Sonya adalah telaga yang memantulkan wajah birokrasi kita yang penuh jelaga. Remaja korban kejahatan koorporasi media yang menjejali publik dengan sampah informasi dan hedonitas. Remaja yang tumbuh bersama sinetron kita.
Gadis berambut panjang itu bernama Sonya, seorang siswi sekolah menengah atas di Medan. Namanya mendadak tenar setelah video yang menampilka ia membentak polwan viral di berbagai media sosial.
Rabu sore lalu, polisi lalu lintas memberhentikan mobil Honda Brio yang di kendarai Sonya saat melintas dengan pintu belakang terbuka di Jalan Sudirman, Medan. Merasa keberatan, Sonya menghardik. “Oke Bu, aku enggak main-main ya, kalau sampai fotoku masuk koran, aku tandai Ibu. Aku anak Arman Depari,” katanya sambil menunjuk-nunjuk si polwan. Belakangan diketahui bahwa Sonya adalah keponakan dari Inspektur Jenderal Arman Depari adalah perwira tinggi polisi yang kini menjabat sebagai Deputi Bidang Pemberantasan Badan Narkotika Nasional.
Tak perlu menunggu lama, video Sonya tersebar luas. Media berpesta mengunyahnya menjadi berita. Laksana orkestra, serentak media online, cetak, dan televisi membuat ulasan berita si gadis belia. Netizen, tak ketinggalan, berlomba menghujat Sonya yang menurut mereka arogan.
Malu, sedih, menyesal tentu itu yang di alami Sonya. Ia mengurung diri di kamar. Keluarga Sonya ikut kalut. Arman Depari, sang paman meminta maaf secara terbuka di hadapan pers atas perbuatan keponakan yang kerap memanggilnya Pa uda ini. Sikap Arman yang meminta maaf secara terbuka pada publik itu patut dipuji.
Derita tidak cukup sampai di situ. Saat orang-orang asik menghujat, ayah Sonya, Makmur Sembiring Depari, jatuh sakit. Tidak lama, kakak Arman Depari itu meninggal di Rumah Sakit Mitra Sejati Medan.
Siapa yang salah dalam peristiwa ini? Sonya, polisi yang memberhentikan konvoi mobil Sonya, atau media? Tak ada yang salah dari mereka, tetapi kita. Iya kita, sosok terhormat yang mungkin juga ikut merisak Sonya. Kenapa kita? Apa yang salah?
Sonya hanya refleksi dari para remaja produk modernitas yang di besarkan oleh gadget dan gempita panggung hiburan televisi. Remaja hasil mutasi genetik yang ditularkan sinetron kita. Gaya hidup, cara berbicara, pola hubungan sosial yang dipertontonkan dalam sinetron tersebut bermutasi dalam selaput otak menjadi karakter pribadi. Meledak dalam ritme persis dalam karakter sinetron anak jalanan.

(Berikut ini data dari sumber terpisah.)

(** C10.  The accepted counter of the statistics the parser returns is the
    length of the list of records it returns. *)
Theorem C10_accepted_counter_is_length (fs : gmap string str) (sam_file : string)
    (results : list AlignmentRecord) (stats : Stats) :
  parse_sam_file fs sam_file = Ok (results, stats) →
  mapped_high_qual stats = Z.of_nat (length results).
Proof.
  unfold parse_sam_file. destruct (fs !! sam_file) as [content |]; [| discriminate].
  unfold parse_sam_lines.
  destruct (parse_lines parse_init (readlines content)) as [v | e];
    [| discriminate].
  cbn [mbind result_bind]. intros [= <- <-]. reflexivity.
Qed.

(** C10 on the file with one line of each class. *)
Lemma C10_accepted_counter_witness :
  mapped_high_qual
    {| total_reads := 4; unmapped := 1; low_mapq := 1; mapped_high_qual := 1 |}
  = Z.of_nat (length [ {| read_id := py "cell3_umi3"; ref_pos := 100; mapq := 30;
                          cigar := py "30M"; sequence := py "ACGT" |} ]).
Proof.
  apply (C10_accepted_counter_is_length {[ sam_path := mixed_sam ]} sam_path).
  vm_compute. reflexivity.
Defined.

(** * Further properties of the code *)

Module ParserMore.

Import Align Spec More ParserFacts FileFacts LineFacts.

(** What an accepted line looks like. *)
Lemma accepted_record_inv (line : str) (r : AlignmentRecord) :
  accepted_record line = Some r →
  Py.startswith "@" line = false
  ∧ (11 ≤ length (fields_of line))%nat
  ∧ (∃ flag, PyInt.int (Py.item (fields_of line) 1) = Ok flag
             ∧ Z.land flag 4 = 0)
  ∧ PyInt.int (Py.item (fields_of line) 4) = Ok (mapq r)
  ∧ 20 ≤ mapq r
  ∧ PyInt.int (Py.item (fields_of line) 3) = Ok (ref_pos r)
  ∧ read_id r = Py.item (fields_of line) 0
  ∧ cigar r = Py.item (fields_of line) 5
  ∧ sequence r = Py.item (fields_of line) 9.
Proof.
  unfold accepted_record, classify, threshold.
  destruct (Py.startswith "@" line); [discriminate |].
  destruct (Nat.ltb_spec (length (fields_of line)) 11); [discriminate |].
  destruct (PyInt.int (Py.item (fields_of line) 1)) as [flag |] eqn:Hflag;
    [| discriminate].
  destruct (PyInt.int (Py.item (fields_of line) 4)) as [q |] eqn:Hq;
    [| discriminate].
  destruct (unmapped_bit flag) eqn:Hbit; [discriminate |].
  destruct (Z.ltb_spec q 20); [discriminate |].
  destruct (PyInt.int (Py.item (fields_of line) 3)) as [pos |] eqn:Hpos;
    [| discriminate].
  intros [= <-]. cbn [mapq ref_pos read_id cigar sequence].
  repeat split; try assumption; try lia.
  exists flag. split; [reflexivity |].
  pose proof (land_4_testbit flag) as H4. rewrite Hbit in H4.
  apply Z.eqb_eq. exact H4.
Qed.

Lemma readlines_nonempty (c : ascii) (rest : str) : readlines (c :: rest) ≠ [].
Proof.
  cbn [readlines]. destruct (Ascii.eqb c LF); [discriminate |].
  destruct (Ascii.eqb c CR).
  - destruct rest as [| c' rest']; [discriminate |].
    destruct (Ascii.eqb c' LF); discriminate.
  - destruct (readlines rest); discriminate.
Qed.

(** Reading a text that continues after a line end. *)
Lemma readlines_app_bounded (n : nat) : ∀ (c1 c2 : str),
  (length c1 ≤ n)%nat →
  readlines ((c1 ++ [LF]) ++ c2) = readlines (c1 ++ [LF]) ++ readlines c2.
Proof.
  induction n as [| n IH]; intros c1 c2 Hn.
  - destruct c1; [reflexivity | cbn in Hn; lia].
  - destruct c1 as [| x c1]; [reflexivity |].
    cbn [length] in Hn.
    cbn [app readlines].
    destruct (Ascii.eqb x LF).
    { rewrite IH by lia. reflexivity. }
    destruct (Ascii.eqb x CR).
    { destruct c1 as [| y c1].
      - cbn [app]. change (Ascii.eqb LF LF) with true. reflexivity.
      - cbn [app]. cbn [length] in Hn. destruct (Ascii.eqb y LF).
        + rewrite IH by lia. reflexivity.
        + change (y :: (c1 ++ [LF]) ++ c2) with (((y :: c1) ++ [LF]) ++ c2).
          change (y :: c1 ++ [LF]) with ((y :: c1) ++ [LF]).
          rewrite IH by (cbn [length]; lia). reflexivity. }
    rewrite IH by lia.
    destruct (readlines (c1 ++ [LF])) as [| l ls] eqn:E.
    { destruct c1; cbn in E; [discriminate |].
      exfalso. eapply readlines_nonempty. exact E. }
    reflexivity.
Qed.

Lemma readlines_app (c1 c2 : str) :
  readlines ((c1 ++ [LF]) ++ c2) = readlines (c1 ++ [LF]) ++ readlines c2.
Proof. apply (readlines_app_bounded (length c1)). lia. Qed.

Lemma stats_of_advance_app (l1 l2 : list str) :
  stats_of (advance parse_init (l1 ++ l2))
  = add_stats (stats_of (advance parse_init l1)) (stats_of (advance parse_init l2)).
Proof.
  unfold stats_of, add_stats, advance, parse_init.
  cbn [total_reads unmapped low_mapq mapped_high_qual
       v_results v_total_reads v_unmapped v_low_mapq app].
  rewrite !count_app, accepted_records_app, length_app. f_equal; lia.
Qed.

(** Parsing two lists of lines one after the other. *)
Lemma parse_sam_lines_app (l1 l2 : list str) :
  parse_sam_lines (l1 ++ l2) =
  match parse_sam_lines l1, parse_sam_lines l2 with
  | Ok (r1, s1), Ok (r2, s2) => Ok (r1 ++ r2, add_stats s1 s2)
  | _, _ => Raise ValueError
  end.
Proof.
  rewrite !parse_sam_lines_spec, existsb_app.
  destruct (existsb is_malformed l1), (existsb is_malformed l2);
    cbn [orb]; try reflexivity.
  rewrite accepted_records_app, stats_of_advance_app. reflexivity.
Qed.

End ParserMore.

Import Align Spec Samples More ParserFacts FileFacts LineFacts ParserMore.

(** X1.  Every record the parser returns has mapping quality 20 or more
    and is read off a data line of the file with at least 11 fields whose
    flag has bit [0x4] clear: fields 0, 3, 4, 5 and 9 of that line. *)
Theorem X1_accepted_records_provenance (fs : gmap string str) (sam_file : string)
    (results : list AlignmentRecord) (stats : Stats) (r : AlignmentRecord) :
  parse_sam_file fs sam_file = Ok (results, stats) →
  In r results →
  20 ≤ mapq r
  ∧ ∃ content line flag,
      fs !! sam_file = Some content
      ∧ In line (readlines content)
      ∧ Py.startswith "@" line = false
      ∧ (11 ≤ length (fields_of line))%nat
      ∧ PyInt.int (Py.item (fields_of line) 1) = Ok flag
      ∧ Z.land flag 4 = 0
      ∧ PyInt.int (Py.item (fields_of line) 4) = Ok (mapq r)
      ∧ PyInt.int (Py.item (fields_of line) 3) = Ok (ref_pos r)
      ∧ read_id r = Py.item (fields_of line) 0
      ∧ cigar r = Py.item (fields_of line) 5
      ∧ sequence r = Py.item (fields_of line) 9.
Proof.
  intros Hparse Hin.
  apply parse_sam_file_ok in Hparse as (content & Hfile & Hlines).
  apply parse_sam_lines_ok in Hlines as (_ & -> & _).
  unfold accepted_records in Hin.
  apply list_elem_of_In, list_elem_of_omap in Hin as (line & Hline & Hacc).
  apply accepted_record_inv in Hacc
    as (Hdata & Hlen & (flag & Hflag & Hbit) & Hq & Hhigh & Hpos & Hid & Hcig & Hseq).
  split; [exact Hhigh |].
  exists content, line, flag.
  repeat split; try assumption. apply list_elem_of_In. exact Hline.
Qed.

Ini remaja modern kita. Dan kita yang telah membumikan budaya hedonis, angkuh, arogan, dan pamer itu. Jiwa mereka adalah jiwa yang hampa, kita yang mengisinya dengan gemerlap ilusi lewat sinetron. Ini adalah wajah dari perbuatan dosa kita.

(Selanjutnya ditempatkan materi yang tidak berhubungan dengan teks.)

(** * gnosis-py: signature codec and Ethereum client

    A shallow embedding of [gnosis/safe/signatures.py] and of the parts of
    [gnosis/eth/ethereum_client.py] that pack, send and decode JSON-RPC
    requests, followed by the properties established about them.

    Layout:
    - [Py]: the Python built-ins the code relies on (exceptions, [bytes],
      [int.from_bytes], indexing and slicing, [str.lower], [in], ...);
    - [Signatures]: [gnosis/safe/signatures.py];
    - [EthAbi]: the two eth_abi decoders the client calls;
    - [EthereumClient]: [gnosis/eth/ethereum_client.py], run against a
      node that is a function of the requests seen so far;
    - [Fixtures], [Spec]: concrete collaborators and the vocabulary of the
      statements;
    - [PyFacts] ... [SubmissionFacts]: the properties, one module per
      component;
    - [CodecFacts] ... [ClientMoreFacts]: further properties of the same
      code and of [EthereumClientRest]. *)

From Stdlib Require Import ZArith String Ascii List Sorted Lia.
From Stdlib Require Import HexadecimalString HexadecimalN HexadecimalPos.
From Stdlib.Strings Require Import Byte.
From stdpp Require Import base option list gmap strings fin_maps.

Set Warnings "-register-all".
Local Open Scope Z_scope.

(* ===================================================================== *)
(** * Python built-ins *)
(* ===================================================================== *)

Module Py.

Sonya adalah korban dari kejahatan koorporasi media yang mendominasi ruang informasi dengan sampah hedonitas. Ia adalah korban dari kelemahan negara yang tunduk pada pemilik modal. Hedonitas sinetron mengibiri habis keluhuran budi masa lalu kita.

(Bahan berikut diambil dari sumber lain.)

(** * threejs-rapier-test: the fixed-timestep loop, the FPS tracker and the
    FPS-gated spawner of [src/App.tsx]

    The file embeds the authored logic of [App.tsx]:
    - [FPSTracker.update]   (App.tsx, lines 24-41),
    - [spawnCube]           (App.tsx, lines 111-128),
    - [frame]               (App.tsx, lines 131-150),
    over JavaScript numbers, which are IEEE 754 binary64 values and are
    modelled by Rocq's primitive [float]s.  The rendering library (three.js)
    is modelled by the part of the scene graph the code touches; the physics
    engine (Rapier) is an interface, a type class, so every statement holds for
    any engine behind it. *)

From Stdlib Require Import ZArith QArith Qround Qpower Floats Lia Lqa Bool.
From Equations Require Import Equations.
From stdpp Require Import base list.

Set Warnings "-inexact-float".

(** ** JavaScript numbers *)

Module JS.

(** A JavaScript number is a binary64 float. *)
Definition number : Type := float.

(** The number an integer denotes: the double nearest to it, the integer
    itself below 2^53 in absolute value. *)
Definition of_Z (n : Z) : number :=
  SF2Prim (binary_normalize prec emax n 0 false).

(** [Math.round]: the integer closest to [x], ties going towards +infinity;
    NaN, the infinities, the zeros and integral values are returned as they
    are, and a result that would be 0 keeps the sign of [x]
    (ECMAScript, Math.round).  A finite [x] is [(-1)^s * m * 2^e]; for
    [e < 0] the result is [floor (x + 1/2)], computed on integers. *)
Definition Math_round (x : number) : number :=
  match Prim2SF x with
  | S754_finite s m e =>
      if (0 <=? e)%Z then x
      else
        let k := (- e)%Z in
        let n := ((cond_Zopp s (2 * Z.pos m) + 2 ^ k) / 2 ^ (k + 1))%Z in
        if (n =? 0)%Z then (if s then neg_zero else zero) else of_Z n
  | _ => x
  end.

(** The rational a finite number denotes (0 for NaN and the infinities, which
    denote none). *)
Definition toQ (x : number) : Q :=
  match Prim2SF x with
  | S754_finite s m e =>
      (inject_Z (cond_Zopp s (Z.pos m)) * Qpower 2 e)%Q
  | _ => 0%Q
  end.

(** A number that is neither NaN nor an infinity. *)
Definition isFinite (x : number) : bool :=
  match Prim2SF x with
  | S754_zero _ | S754_finite _ _ _ => true
  | _ => false
  end.

(** A value that is a zero, a positive finite number or +infinity: what
    [0 <= x] says of a number. *)
Definition SFnonneg (x : spec_float) : bool :=
  match x with
  | S754_zero _ => true
  | S754_infinity s | S754_finite s _ _ => negb s
  | S754_nan => false
  end.

End JS.

Bind Scope float_scope with JS.number.

(** ** Arithmetic the loop is run on

    The accumulator loop only adds, subtracts and compares.  It is written
    once over this interface and run on the numbers of the code
    ([float_Number]) and, for the counting identity of the specification, on
    exact rationals ([Q_Number]). *)

Class Number (num : Type) := {
  nadd : num -> num -> num;
  nsub : num -> num -> num;
  (** [ngeb x y] is the test [x >= y] *)
  ngeb : num -> num -> bool
}.

#[export] Instance float_Number : Number JS.number := {|
  nadd := PrimFloat.add;
  nsub := PrimFloat.sub;
  ngeb := fun x y => PrimFloat.leb y x
|}.

#[export] Instance Q_Number : Number Q := {|
  nadd := Qplus;
  nsub := Qminus;
  ngeb := fun x y => Qle_bool y x
|}.

(** ** The stepping loop of [frame] (App.tsx, lines 134 and 137-142)

<<
      accumulator += clock.getDelta();
      ...
      let steps = 0;
      while (accumulator >= fixedTimestep && steps < 5) {
        world.step();
        accumulator -= fixedTimestep;
        steps += 1;
      }
>>
    [W] is whatever [world.step()] acts on. *)

Section SteppingLoop.

Context {num : Type} `{Number num} {W : Type}.
Variable step : W -> W.
Variable fixedTimestep : num.

Record LoopState := mkLoop {
  loop_world : W;
  loop_accumulator : num;
  loop_steps : nat
}.

(** The loop condition [accumulator >= fixedTimestep && steps < 5]. *)
Definition loopCond (s : LoopState) : bool :=
  ngeb (loop_accumulator s) fixedTimestep && (loop_steps s <? 5)%nat.

(** The loop body. *)
Definition loopBody (s : LoopState) : LoopState :=
  {| loop_world := step (loop_world s);
     loop_accumulator := nsub (loop_accumulator s) fixedTimestep;
     loop_steps := S (loop_steps s) |}.

Definition inspect {A : Type} (a : A) : {b : A | a = b} := exist _ a eq_refl.

(** The [while] loop; it terminates because [5 - steps] decreases. *)
Equations? stepLoop (s : LoopState) : LoopState by wf (5 - loop_steps s)%nat lt :=
  stepLoop s with inspect (loopCond s) := {
    | exist _ true _ => stepLoop (loopBody s)
    | exist _ false _ => s }.
Proof.
  unfold loopCond in e. apply andb_prop in e as [_ e].
  apply Nat.ltb_lt in e. simpl. lia.
Qed.

(** [accumulator += dt; let steps = 0; while ...]. *)
Definition advance (w : W) (accumulator dt : num) : LoopState :=
  stepLoop {| loop_world := w; loop_accumulator := nadd accumulator dt; loop_steps := 0 |}.

(** Successive invocations with samples [dts]: the state each one leaves its
    loop in (its [loop_steps] is the number of steps of that invocation). *)
Fixpoint advances (w : W) (accumulator : num) (dts : list num) : list LoopState :=
  match dts with
  | [] => []
  | dt :: dts' =>
      let l := advance w accumulator dt in
      l :: advances (loop_world l) (loop_accumulator l) dts'
  end.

Lihat acara-acara televisi kita, begitu menyedihkan. Mereka menyebar virus perusak yang memangsa pikiran sehat kita. Sesungguhnya, dari sana Sonya dan para remaja kita belajar. Mencontohnya dan menjadikannya sebagai sesuatu yang tidak salah.
Sonya hanya telaga yang memantulkan wajah birokrasi kita yang penuh jelaga. Sebuah birokrasi yang penuh oligopoli dan hierarkis. Birokrasi yang melupakan semangat pelayanan dan menganggap jabatan, posisi, kedudukan, dan beking sebagai sesuatu yang dibangakan dan diagungkan. Wajah Demokrasi yang rabun hingga menjadikan uang dan ‘beking’ sebagai alat ampuh untuk selamat dari masalah. Ketika Sonya berteriak sambil menunjuk-nunjuk bahwa ia punya ‘beking’ pada sang polwan, kita yang semestinya malu.
Dan untukmu dek Sonya, tak perlu aku berkhutbah tentang moral dan agama. Tunjuklah mukaku, tandai aku dek, aku yang berdosa telah ikut gagal mendidikmu. Akulah pendosa itu yang membiarkanmu dibesarkan oleh sinetron.